## WHAT NEEDS TO BE DONE
Only the line with "rs_LastSeen : Z;" and the lines after it, to the end of the data, should appear in the answer, each reproduced exactly.

## GIVEN ENTRIES
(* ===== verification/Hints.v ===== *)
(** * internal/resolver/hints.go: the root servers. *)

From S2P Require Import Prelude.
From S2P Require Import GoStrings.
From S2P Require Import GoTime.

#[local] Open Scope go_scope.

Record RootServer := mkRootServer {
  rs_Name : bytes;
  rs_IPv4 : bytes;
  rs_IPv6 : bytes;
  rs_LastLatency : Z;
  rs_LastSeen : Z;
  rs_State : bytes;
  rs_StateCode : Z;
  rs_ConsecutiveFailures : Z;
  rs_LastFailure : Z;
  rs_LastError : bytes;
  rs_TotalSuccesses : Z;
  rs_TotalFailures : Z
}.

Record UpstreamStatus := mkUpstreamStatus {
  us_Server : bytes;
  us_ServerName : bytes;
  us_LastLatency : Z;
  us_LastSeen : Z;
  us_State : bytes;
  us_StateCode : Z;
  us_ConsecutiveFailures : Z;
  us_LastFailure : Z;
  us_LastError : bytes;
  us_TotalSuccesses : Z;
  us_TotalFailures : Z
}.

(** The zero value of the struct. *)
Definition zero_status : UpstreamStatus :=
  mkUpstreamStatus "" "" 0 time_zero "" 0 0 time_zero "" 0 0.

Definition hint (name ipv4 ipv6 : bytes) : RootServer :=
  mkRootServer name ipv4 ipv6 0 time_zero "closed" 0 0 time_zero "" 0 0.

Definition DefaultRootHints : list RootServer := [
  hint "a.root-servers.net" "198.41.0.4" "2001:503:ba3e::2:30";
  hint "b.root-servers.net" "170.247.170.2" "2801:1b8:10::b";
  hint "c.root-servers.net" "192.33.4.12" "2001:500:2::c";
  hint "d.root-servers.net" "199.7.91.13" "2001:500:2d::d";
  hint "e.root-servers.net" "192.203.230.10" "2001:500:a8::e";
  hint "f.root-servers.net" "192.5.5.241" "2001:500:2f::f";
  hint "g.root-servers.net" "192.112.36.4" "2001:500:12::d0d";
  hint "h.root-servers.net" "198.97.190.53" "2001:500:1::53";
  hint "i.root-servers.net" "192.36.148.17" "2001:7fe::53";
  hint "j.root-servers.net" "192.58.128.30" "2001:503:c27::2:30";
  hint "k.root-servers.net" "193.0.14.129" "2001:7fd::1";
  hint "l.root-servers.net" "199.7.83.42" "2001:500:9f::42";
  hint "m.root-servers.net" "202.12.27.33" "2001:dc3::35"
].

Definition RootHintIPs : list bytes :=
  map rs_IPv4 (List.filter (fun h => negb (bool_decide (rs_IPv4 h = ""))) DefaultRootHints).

## SOLUTION TO THIS EXERCISE
  rs_LastSeen : Z;
  rs_State : bytes;
  rs_StateCode : Z;
  rs_ConsecutiveFailures : Z;
  rs_LastFailure : Z;
  rs_LastError : bytes;
  rs_TotalSuccesses : Z;
  rs_TotalFailures : Z
}.

Record UpstreamStatus := mkUpstreamStatus {
  us_Server : bytes;
  us_ServerName : bytes;
  us_LastLatency : Z;
  us_LastSeen : Z;
  us_State : bytes;
  us_StateCode : Z;
  us_ConsecutiveFailures : Z;
  us_LastFailure : Z;
  us_LastError : bytes;
  us_TotalSuccesses : Z;
  us_TotalFailures : Z
}.

(** The zero value of the struct. *)
Definition zero_status : UpstreamStatus :=
  mkUpstreamStatus "" "" 0 time_zero "" 0 0 time_zero "" 0 0.

Definition hint (name ipv4 ipv6 : bytes) : RootServer :=
  mkRootServer name ipv4 ipv6 0 time_zero "closed" 0 0 time_zero "" 0 0.

Definition DefaultRootHints : list RootServer := [
  hint "a.root-servers.net" "198.41.0.4" "2001:503:ba3e::2:30";
  hint "b.root-servers.net" "170.247.170.2" "2801:1b8:10::b";
  hint "c.root-servers.net" "192.33.4.12" "2001:500:2::c";
  hint "d.root-servers.net" "199.7.91.13" "2001:500:2d::d";
  hint "e.root-servers.net" "192.203.230.10" "2001:500:a8::e";
  hint "f.root-servers.net" "192.5.5.241" "2001:500:2f::f";
  hint "g.root-servers.net" "192.112.36.4" "2001:500:12::d0d";
  hint "h.root-servers.net" "198.97.190.53" "2001:500:1::53";
  hint "i.root-servers.net" "192.36.148.17" "2001:7fe::53";
  hint "j.root-servers.net" "192.58.128.30" "2001:503:c27::2:30";
  hint "k.root-servers.net" "193.0.14.129" "2001:7fd::1";
  hint "l.root-servers.net" "199.7.83.42" "2001:500:9f::42";
  hint "m.root-servers.net" "202.12.27.33" "2001:dc3::35"
].

Definition RootHintIPs : list bytes :=
  map rs_IPv4 (List.filter (fun h => negb (bool_decide (rs_IPv4 h = ""))) DefaultRootHints).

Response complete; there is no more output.